Heart-Shocking ‘Shirt’ May Save Lives
Johns Hopkins biomedical engineering students have designed a lightweight, easy-to-conceal shirt-like garment to deliver life-saving shocks to patients experiencing serious heart problems. The students say their design improves upon a wearable defibrillator system that is already in use.
Their design changes, the students say, should help persuade patients at risk for sudden cardiac arrest to wear the system around the clock.

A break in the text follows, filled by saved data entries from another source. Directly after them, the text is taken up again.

(** * GloPM registry: a shallow embedding of the two back ends

    The repository holds two parallel implementations of one package
    registry over MongoDB and GridFS:

    - the Koa server (src/controllers/*.ts, src/middlewares/auth.ts),
      embedded in [Module Koa];
    - the Hono server (backend/src/controllers/*.ts,
      backend/src/middlewares/auth.ts), embedded in [Module Hono].

    Every request handler is an [async] method whose body is one
    [try { ... } catch (error) { 500 }] block around a sequence of awaited
    store calls.  It is embedded as a computation in a state-and-exception
    monad over the database; each awaited store call may throw, which is
    driven by an explicit fault plan, so that partially applied effects
    of a failed handler are visible in the resulting database. *)

From Stdlib Require Import List String Ascii Bool Arith ZArith Lia.
From Stdlib Require Import Strings.Byte.
Import ListNotations.
Local Open Scope string_scope.

(** ** BSON values *)

(** [ObjectId]: twelve bytes, kept as their canonical rendering, the 24
    lowercase hexadecimal digits returned by [toHexString()]. *)
Record ObjectId : Type := mkObjectId { toHexString : string }.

“In two studies, up to 20 percent of patients who received the defibrillator garment that’s already available did not keep it on all the time because of comfort and appearance issues, problems sleeping in it, and frequent ‘maintenance alarms,’ which occur when the device does not get a good signal from sensors on the patient’s skin,” said Sandya Subramanian, a Johns Hopkins junior who led the undergraduate team that built the new prototype. “For our class project, we set out to address these issues and design a device that heart patients would be more likely to wear for longer periods of time—because their lives may depend on it.”
Wearable defibrillators, resting against the skin, are designed to detect arrhythmia, an irregular heart rhythm that can cause death in minutes if it is not stopped by controlled jolts of electricity. People who face this higher risk of sudden cardiac arrest include patients who have undergone open-heart surgery and those who have recently survived a heart attack.